Biomedical Waste Recovery and Disposal
CASE 6: CORNER STORE STABBING
The tile floor was cleaned and disinfected. The uneven surfaces affected by blood were disinfected and cleaned with 20% peroxide solution and scrub pads. Beware of scrub brushes on surfaces such as the cart above because the bristles can spring when scrubbing and spread blood by droplets thrown from the bristles. The technicians have been instructed of the hazards associated with the chemicals used, Shockwave MSDS, to comply with OSHA Standard 1910.1200 Hazard Communication.
This transmittal of information is to be accomplished by means of comprehensive hazard communication programs, which are to include container labeling and other forms of warning, material safety data sheets (MSDS), and employee training. The 24-hour store was open for business upon completion of the biohazard remediation.
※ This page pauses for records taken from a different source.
(* ===== verification/SwServer.v ===== *)
(** * SwServer: the life of the SkyWalking receiver

    Models [tracing_report_service.go] with the look-ups of the extension,
    [skywalking_receiver.go], [sw_management_service.go] and the services that answer
    nothing ([sw_dummy_*.go]).  The extension is seen through the class [FillProc];
    that it answers a second time what it answered the first is the class
    [FillProcLaws], which the extension of the repository satisfies.  What creating a
    server and listening answer is an argument; [None] is a panic. *)

From S2P Require Import Prelude GoStrings PData FillProc OtlpTraces SqlPrune RedParsers SwIds SwComponents SwTraces SwProps Undertow Endpoints OtlpServer.

(** What the receivers rely on: asking again, with nothing in between, changes
    neither the answer nor the extension. *)
Class FillProcLaws (E : Type) `{FillProc E} : Prop := {
  fp_GetMatch_again : ∀ peer e pid id e', fp_GetMatch peer e = Some (pid, id, e') → fp_GetMatch peer e' = Some (pid, id, e');
  fp_GetMatchForHttp_again : ∀ peer server e pid id e',
    fp_GetMatchForHttp peer server e = Some (pid, id, e') → fp_GetMatchForHttp peer server e' = Some (pid, id, e');
}.

Lemma match_peer_again peerAddr serverAddr c :
  match_peer peerAddr serverAddr (match_peer peerAddr serverAddr c).2 = match_peer peerAddr serverAddr c.
Proof.
  unfold match_peer. destruct (sk_CachedSockets c !! peer_key peerAddr) as [p|] eqn:Ec; cbn [snd]; [by rewrite Ec|].
  destruct (sk_ToMapSockets c !! peer_key peerAddr) as [n|] eqn:Et; cbn [snd sk_CachedSockets sk_ToMapSockets].
  - by rewrite Ec, Et.
  - by rewrite Ec, lookup_insert_eq.
Qed.
(** C36: The pipelines of one configuration, whatever their signals and their order,
    get the same component, and no other component changes; its receiver has the consumers of just these
    signals.  Whichever pipeline starts it first starts it, and the others do
    nothing; so with stopping it, after which the configuration is free to be used
    again. *)
Theorem pipelines_share_receiver oCfg s a l f env :
  fa_ok f → comp_of f oCfg.1 = None → Forall (λ a, own_settings oCfg.1 a (fa_registry f)) (a :: l.*2) →
  let c := length (fa_receivers f) in
  ∃ f' r, otlp_create_all oCfg ((s, a) :: l) f = Some (replicate (S (length l)) c, f') ∧
    fa_receivers f' = fa_receivers f ++ [r] ∧ ot_cfg r = oCfg.2 ∧ fresh r ∧ (∀ x, x ∈ signals r ↔ x = s ∨ x ∈ l.*1) ∧
    lives_once f' oCfg.1 c r (otlp_run_Start env) (otlp_run_Shutdown env).
Proof.
  intros Hok Hn Ha c. destruct (otlp_create_all_new oCfg s a l f Hok Hn Ha) as (f' & Ef & Hi & Hlen & Hold).
  set (r := foldl _ _ _) in Hi. exists f', r. split_and!; [done| | | | |by apply idle_lives_once].
  - pose proof (id_receiver _ _ _ _ Hi) as Hr. subst c. apply list_eq. intros i.
    destruct (decide (i < length (fa_receivers f))%nat) as [Hlt|Hge]; [by rewrite lookup_app_l, Hold|].
    rewrite lookup_app_r by lia. destruct (decide (i = length (fa_receivers f))) as [->|Hne].
    + by rewrite Hr, Nat.sub_diag.
    + rewrite lookup_ge_None_2 by lia. symmetry. apply lookup_ge_None_2. simpl. lia.
  - assert (∀ l (r0 : otlpReceiver (E := E)), ot_cfg (foldl (λ r s, register s r) r0 l) = ot_cfg r0) as Hc; [|by apply Hc].
    intros l0. induction l0 as [|x l0 IH]; intros r0; [done|]. cbn [foldl]. by rewrite IH.
  - assert (∀ l (r0 : otlpReceiver (E := E)), fresh r0 → fresh (foldl (λ r s, register s r) r0 l)) as Hc; [|by apply Hc].
    intros l0. induction l0 as [|x l0 IH]; intros r0 Hr0; [done|]. cbn [foldl]. by apply IH.
  - intros x. unfold r. rewrite register_signals, elem_of_cons. unfold signals. simpl. rewrite elem_of_nil. tauto.
Qed.
End otlp.

(** ** skywalkingreceiver/factory.go *)

Section skywalking.
Context `{PD : PData} `{SP : SqlParser} `{UL : UuidLib} `{SWP : SwProto} `{GrpcErrors} {E : Type} `{!FillProc E}.
Context {K : Type} `{Countable K}.
Notation F := (factory (SharedComponents (K := K)) (swReceiver (E := E))).

(** Both signals differ in the consumer they register.  The receiver stays in the
    registry when registering fails; [obsreport] is the error of that.  [None] is
    the error of the configuration. *)
Definition sw_create (reg : option GoErr → swReceiver (E := E) → option GoErr * swReceiver (E := E))
    (cfg : K * SwConfig) (obsreport : option GoErr) (f : F) : option (option (nat + GoErr) * F) :=
  match createConfiguration cfg.2 with
  | None => Some (None, f)
  | Some c =>
      '(r, f) ← get_receiver cfg.1 tt (newSkywalkingReceiver c) f;
      sr ← fa_receivers f !! r;
      let '(err, sr) := reg obsreport sr in
      Some (Some (match err with Some err => inr err | None => inl r end), update_receiver r (λ _, sr) f)
  end.

Definition createTracesReceiver := sw_create sw_registerTraceConsumer.
Definition createMetricsReceiver := sw_create sw_registerMetricsConsumer.

(** The error of [Start] as the caller sees it. *)
Variable Errorf : SwStartErr → GoErr.

Definition sw_run_Start (env : SwEnv (E := E)) (sr : swReceiver (E := E)) : option (option GoErr * swReceiver (E := E)) :=
  match sw_Start env sr with Some (err, sr) => Some (Errorf <$> err, sr) | None => None end.

(** The receiver of both signals. *)
Definition sw_both (c : configuration) : swReceiver (E := E) :=
  set_receivers (Some (at_ext None {| uc_ioTraceMap := ∅; uc_routeUrlMap := ∅ |})) true (newSkywalkingReceiver c).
To restore biological hygiene outside the store, the primary disinfectant was sprayed evenly on the pavement and the doorway’s adjoining surfaces. In addition to this application of the primary disinfectant, residual blood stains on the concrete were lifted with 20% peroxide solution.
In summary, the blood affected area stretched across multiple surfaces such as non-porous tile and porous concrete. This area was disinfected multiple times, including doors, hand rails, and counter tops. All the food merchandise in the affected area was disposed of as medical waste.
Once all the blood was recovered from surfaces and the bottom portion of shopping carts, the residual stains on the concrete were treated. Residual stains on concrete were sprayed with a final application (mist not a pool) of peroxide solution (3%) which was left to evaporate.